What was the result?
The investigation by OCR resulted in a fine of $650,000 and a corrective action plan for two years.
Keep in mind that this was a breach of only 412 patients. However, since CHCS had not even performed a Risk Assessment and had no policies in place to handle this kind of breach, the fine was much higher. This sort of action could be considered willful neglect.
“Business associates must implement the protections of the HIPAA Security Rule for the electronically protected health information they create, receive, maintain, or transmit from covered entities. This includes an enterprise-wide risk analysis and corresponding risk management plan, which are the cornerstones of the HIPAA Security Rule.”
U.S. Department of Health and Human Services Office for Civil Rights (OCR) Director Jocelyn Samuels
What do HIPAA and mobile devices have to do with each other?
Healthcare has changed a great deal in the last ten years. Computers are now commonplace but so are mobile devices such as phones and tablets. these devices can carry an enormous amount of data on them and when lost or stolen, can cause a great deal of damage to many patients.
This is why the HIPAA Security Rule has encryption requirements. These requirements are designed to protect data on easily stolen devices such as phones, tablets, and backups.
When most entities think about their PHI and where it is, they usually just consider computers and servers. Mobile devices are usually forgotten. However, these devices are often a much bigger risk due to the chances of theft or being lost.
What can you do about complying with HIPAA and mobile devices in your practice?
The first step is to perform a thorough Risk Assessment. Identify the threats that your practice is exposed to. What areas are the most likely? If you use mobile devices, where and when are they used? Do they leave the practice?

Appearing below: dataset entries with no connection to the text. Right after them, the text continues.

(** [ServeHTTP] (lines 80-137). *)
Definition ServeHTTP (d : DNSLink) (r : Request) : M Handled :=
  let host := lookupHost r in
  '(namespace, identifier, err) ← resolve d host;
  match err with
  | Some _ => mret (next_ServeHTTP r)
  | None =>
      if String.eqb namespace "" then mret (next_ServeHTTP r)
      else
        let prefix := "/" ++ namespace in
        match proxies d !! prefix with
        | Some proxy =>
            let newPath :=
              newPath (Replacements d) prefix identifier (Path r) in
            mret (proxy_ServeHTTP proxy (mkRequest (Host r) newPath))
        | None => mret (next_ServeHTTP r)
        end
  end.

End Handler.

(** The entry of [host] that a lookup in state [s] would return: the cached
    one, when the clock has not reached its expiry (lines 140-143).  It is
    used to state the properties of [resolve], which does not call it. *)
Definition freshEntry (s : State) (host : string) : option cachedLookup :=
  match cache s !! host with
  | Some entry => if (clock s <? expiresAt entry)%Z then Some entry else None
  | None => None
  end.

(** The number of DNS calls that a computation makes when it runs in [s]. *)
Definition dnsCallsOf {A : Type} (m : M A) (s : State) : nat :=
  (List.length (dnsCalls (m s).2) - List.length (dnsCalls s))%nat.

(** A namespace without entries is skipped by the loop of [resolve]. *)
Definition noCandidate (l : string * list NamespaceEntry) : Prop := l.2 = [].

(** ** A configuration and some DNS replies to run the handler on *)
Module Fixture.

(** The configuration of the README: [/swarm /bzz varnish:8080],
    [/ipfs ipfs:8080] and [cache_ttl 5m]. *)
Definition handler : DNSLink :=
  mkDNSLink
    {[ "/swarm" := "varnish:8080"; "/ipfs" := "ipfs:8080" ]}
    {[ "/swarm" := "/bzz" ]}
    300000000000
    {[ "/swarm" := "varnish:8080"; "/ipfs" := "ipfs:8080" ]}.

(** A request for [example.com], which has no port: [net.SplitHostPort]
    fails on such a host. *)
Definition noPort (hostport : string) : option (string * string) := None.

Definition request : Request := mkRequest "example.com" "/index.html".

(** An empty cache at time 0, before any DNS call. *)
Definition start : State := mkState ∅ 0 [].

(** Collaborators that answer every call the same way, after 5 ns: with a
    failure of the transport, with "no record found", with a result that has
    no link, and with one link or two. *)
Definition failing (n : nat) (host : string) : Reply :=
  mkReply (mkResult []) (Some (OtherFailure "i/o timeout")) 5.

Definition noRecord (n : nat) (host : string) : Reply :=
  mkReply (mkResult []) (Some NoRecordFound) 5.

Definition noLinks (n : nat) (host : string) : Reply :=
  mkReply (mkResult []) None 5.

Definition swarmLink (n : nat) (host : string) : Reply :=
  mkReply (mkResult [("swarm", [mkEntry "abc123"])]) None 5.

Definition ipfsFirst : list (string * list NamespaceEntry) :=
  [("ipfs", [mkEntry "QmXyz789"]); ("swarm", [mkEntry "abc123"])].

Definition swarmFirst : list (string * list NamespaceEntry) :=
  [("swarm", [mkEntry "abc123"]); ("ipfs", [mkEntry "QmXyz789"])].

(** A state whose cache holds an entry for [example.com] that expired at
    time 10, seen at time 20. *)
Definition expired : State :=
  mkState {[ "example.com" := mkCachedLookup "swarm" "abc123" 10 ]} 20 [].

End Fixture.

(** ** Requests one after the other *)
Section Serving.

Variable SplitHostPort : string -> option (string * string).
Variable dnslinkpkg_Resolve : nat -> string -> Reply.

(** Time passes before a request arrives. *)
Definition arrive (dt : Z) (s : State) : State :=
  mkState (cache s) (clock s + dt)%Z (dnsCalls s).

(** The server hands the requests to [ServeHTTP] one after the other, each
    some time after the one before; what is kept is the state they leave. *)
Definition serveAll (d : DNSLink) (requests : list (Z * Request))
    (s : State) : State :=
  foldl (fun s '(dt, r) =>
           (ServeHTTP SplitHostPort dnslinkpkg_Resolve d r (arrive dt s)).2)
        s requests.

End Serving.

(** ** Provision (lines 56-78) *)

(** [time.Minute], in nanoseconds. *)
Definition Minute : Z := 60000000000.

Section Provisioning.

(** [rp.Provision(ctx)] of the reverse proxy that dials [upstream], outside
    this repository: the message of the error it returns, if any. *)
Variable rpProvision : string -> option string.

(** The loop of lines 64-76 over [d.Upstreams], a Go map, given as the list
    of its entries in the order of the visit.  It stops at the first reverse
    proxy that fails, with the error of line 73. *)
Fixpoint provisionProxies (visit : list (string * string))
    (proxies : gmap string string) : gmap string string * option string :=
  match visit with
  | [] => (proxies, None)
  | (prefix, upstream) :: rest =>
      match rpProvision upstream with
      | Some err =>
          (proxies,
           Some ("provisioning reverse proxy for " ++ prefix ++ ": " ++ err))
      | None => provisionProxies rest (<[prefix := upstream]> proxies)
      end
  end.

(** [Provision]: the handler as the call leaves it, and the error returned. *)
Definition Provision (visit : list (string * string)) (d : DNSLink)
    : DNSLink * option string :=
  let CacheTTL := if (CacheTTL d =? 0)%Z then (1 * Minute)%Z else CacheTTL d in
  let '(proxies, err) := provisionProxies visit ∅ in
  (mkDNSLink (Upstreams d) (Replacements d) CacheTTL proxies, err).

End Provisioning.

(** ** parseCaddyfile (lines 187-237) *)

(** The directive reaches [parseCaddyfile] through the dispenser [h] of
    Caddy, which is outside this repository.  The input is kept here as what
    the dispenser hands out, call by call: for each run of the loop
    [h.NextBlock(1)] the token [h.Val()] and the tokens that [h.NextArg()]
    loads after it; for each run of [h.NextBlock(0)] the token, the
    arguments after it and the runs of the inner loop; for each run of
    [h.Next()] the runs of the loop inside. *)
Record ProxyEntry := mkProxyEntry {
  entryPrefix : string;
  entryArgs : list string;
}.

Record Subdirective := mkSubdirective {
  subName : string;
  subArgs : list string;
  subEntries : list ProxyEntry;
}.

(** The errors that [parseCaddyfile] returns: [h.ArgErr()], the error of
    [caddy.ParseDuration], and [h.Errf("unknown subdirective '%s'", ...)]. *)
Inductive parseError :=
| ArgErr
| DurationErr (msg : string)
| UnknownSubdirective (name : string).

Section Caddyfile.

(** [caddy.ParseDuration], outside this repository: the duration in
    nanoseconds, or the message of the error. *)
Variable ParseDuration : string -> Z + string.

(** One run of the loop over the [proxies] block (lines 197-220). *)
Definition proxyLine (d : DNSLink) (e : ProxyEntry) : parseError + DNSLink :=
  let prefix := entryPrefix e in
  match entryArgs e with
  | [] => inl ArgErr
  | arg2 :: more =>
      let '(upstream, replacement) :=
        match more with
        | arg3 :: _ =>
            (* 3 arguments: prefix replacement upstream *)
            (arg3, arg2)
        | [] =>
            (* 2 arguments: prefix upstream *)
            (arg2, "")
        end in
      let upstream := TrimPrefix upstream "http://" in
      let upstream := TrimPrefix upstream "https://" in
      let upstreams := <[prefix := upstream]> (Upstreams d) in
      let replacements :=
        if negb (String.eqb replacement "")
        then <[prefix := replacement]> (Replacements d)
        else Replacements d in
      inr (mkDNSLink upstreams replacements (CacheTTL d) (proxies d))
  end.

Fixpoint proxiesBlock (d : DNSLink) (entries : list ProxyEntry)
    : parseError + DNSLink :=
  match entries with
  | [] => inr d
  | e :: rest =>
      match proxyLine d e with
      | inl err => inl err
      | inr d' => proxiesBlock d' rest
      end
  end.

(** One run of the loop [h.NextBlock(0)]: the [switch] of lines 194-233. *)
Definition subdirective (d : DNSLink) (sub : Subdirective)
    : parseError + DNSLink :=
  if String.eqb (subName sub) "proxies" then
    proxiesBlock d (subEntries sub)
  else if String.eqb (subName sub) "cache_ttl" then
    match subArgs sub with
    | [] => inl ArgErr
    | val :: _ =>
        match ParseDuration val with
        | inr msg => inl (DurationErr msg)
        | inl dur =>
            inr (mkDNSLink (Upstreams d) (Replacements d) dur (proxies d))
        end
    end
  else inl (UnknownSubdirective (subName sub)).

Fixpoint subdirectives (d : DNSLink) (subs : list Subdirective)
    : parseError + DNSLink :=
  match subs with
  | [] => inr d
  | sub :: rest =>
      match subdirective d sub with
      | inl err => inl err
      | inr d' => subdirectives d' rest
      end
  end.

(** The loop [h.Next()] over the occurrences of the directive. *)
Fixpoint directives (d : DNSLink) (blocks : list (list Subdirective))
    : parseError + DNSLink :=
  match blocks with
  | [] => inr d
  | subs :: rest =>
      match subdirectives d subs with
      | inl err => inl err
      | inr d' => directives d' rest
      end
  end.

(** [parseCaddyfile]: it starts from a new handler with two empty tables. *)
Definition parseCaddyfile (blocks : list (list Subdirective))
    : parseError + DNSLink :=
  directives (mkDNSLink ∅ ∅ 0 ∅) blocks.

End Caddyfile.

(** Names for the values of the locals [upstream] and [replacement] of a run
    of the [proxies] loop when line 216 is reached, used to state what the
    run stores. *)
Definition entryUpstream (e : ProxyEntry) : string :=
  match entryArgs e with
  | [] => ""
  | [arg2] => TrimPrefix (TrimPrefix arg2 "http://") "https://"
  | _ :: arg3 :: _ => TrimPrefix (TrimPrefix arg3 "http://") "https://"
  end.

Definition entryReplacement (e : ProxyEntry) : string :=
  match entryArgs e with
  | arg2 :: _ :: _ => arg2
  | _ => ""
  end.
Lemma tokens_are_classified_witness :
  tokenize "2*(x1+.5i)" = Ok ["2"; "*"; "("; "x1"; "+"; ".5i"; ")"]
  /\ Forall token_kind ["2"; "*"; "("; "x1"; "+"; ".5i"; ")"].
Proof.
  assert (H : tokenize "2*(x1+.5i)" = Ok ["2"; "*"; "("; "x1"; "+"; ".5i"; ")"])
    by reflexivity.
  split; [exact H|].
  exact (proj1 (tokens_are_classified "2*(x1+.5i)" _ H)).
Defined.

(** ** White space in front of the input *)

Lemma group_fails_on_space c s : is_space c = true -> matches TOKEN_GROUP (String c s) = [].
Proof.
  intros Hc. destruct (matches TOKEN_GROUP (String c s)) as [|[m r] l] eqn:E; [reflexivity|].
  exfalso.
  assert (Hin : In (m, r) (matches TOKEN_GROUP (String c s))) by (rewrite E; left; reflexivity).
  apply matches_spec in Hin as (Hs & A & N).
  destruct m as [|c' m]; [apply N; reflexivity|].
  rewrite append_cons in Hs. injection Hs as <- _.
  simpl in A. apply andb_true_iff in A as [A _].
  apply token_char_allowed in A as [_ A]. congruence.
Qed.

Lemma token_exec_skip_space c s :
  is_space c = true -> token_exec (String c s) = token_exec s.
Proof.
  intros Hc. unfold token_exec, token_matches.
  change (matches (RStar is_space) (String c s)) with (star_matches is_space (String c s)).
  change (matches (RStar is_space) s) with (star_matches is_space s).
  cbn [star_matches]. rewrite Hc, flat_map_app. cbn [flat_map fst snd].
  rewrite (group_fails_on_space c s Hc). cbn [flat_map app]. rewrite app_nil_r.
  rewrite flat_map_concat_map, map_map, <- flat_map_concat_map. reflexivity.
Qed.

Lemma tokenize_loop_enough fuel : forall fuel' s acc,
  String.length s < fuel -> String.length s < fuel' ->
  tokenize_loop fuel s acc = tokenize_loop fuel' s acc.
Proof.
  induction fuel as [|fuel IH]; intros [|fuel'] s acc H H'; try lia.
  cbn [tokenize_loop]. destruct (token_exec s) as [[tok rest]|] eqn:E; [|reflexivity].
  apply token_exec_spec in E as (pre & -> & Hstrip & _ & _ & (N & _)).
  rewrite append_length in H, H'.
  destruct pre; [exfalso; apply N; symmetry; exact Hstrip|].
  simpl in H, H'. apply IH; lia.
Qed.

Lemma tokenize_loop_step fuel s acc :
  tokenize_loop (S fuel) s acc
  = match token_exec s with
    | Some (tok, rest) => tokenize_loop fuel rest (acc ++ [tok])
    | None => Some acc
    end.
Proof. reflexivity. Qed.

Lemma tokenize_skip_space c s : is_space c = true -> tokenize (String c s) = tokenize s.
Proof.
  intros Hc. unfold tokenize. cbn [strip_spaces String.length]. rewrite Hc.
  rewrite (tokenize_loop_step (S (String.length s))), (tokenize_loop_step (String.length s)).
  rewrite (token_exec_skip_space c s Hc).
  destruct (token_exec s) as [[tok rest]|] eqn:E; [|reflexivity].
  apply token_exec_spec in E as (pre & -> & Hstrip & _ & _ & (N & _)).
  rewrite (tokenize_loop_enough (S (String.length (pre +:+ rest)))
             (String.length (pre +:+ rest)) rest); [reflexivity| |];
    rewrite append_length;
    (destruct pre; [exfalso; apply N; symmetry; exact Hstrip|]); simpl; lia.
Qed.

Once you have identified the threats, make a plan to reduce, or mitigate the risk. This is usually done by using device encryption and strong passwords. That way, if the devices are stolen or lost, the data is still safe.
Are there other areas of your practice where encryption should be used? All workstations and servers should utilize encryption, especially if your Risk Assessment identifies your area as having a higher risk of burglary or insider theft.
Before deploying mobile devices in your organization, ensure that the proper risk analysis has been performed. In addition, create the policies and procedures to protect the data on these devices. Don’t let convenience cause a breach in your compliance.
According to Verizon, 25% of all healthcare organizations in the United States have had a breach due to mobile devices in 2018. As these devices become more prevalent, that number will only go up. The study also found that of the breaches involving mobile devices, 67% were found to be major breaches and of those, 40% had major repercussions where remediation was documented as being both expensive and difficult.
Based on these numbers, it appears that most organizations are not reporting these breaches as required under HIPAA regulations.
Summary
CHCS had an iPhone containing the patient information of 412 patients stolen. The iPhone was not encrypted or password protected. In addition, a Risk Assessment had never been performed and no policies were in place on how to handle a breach of this type or how to handle HIPAA and mobile devices within the organization.
As a result, OCR fined CHCS $650,000 for the breach and required a two-year corrective action plan.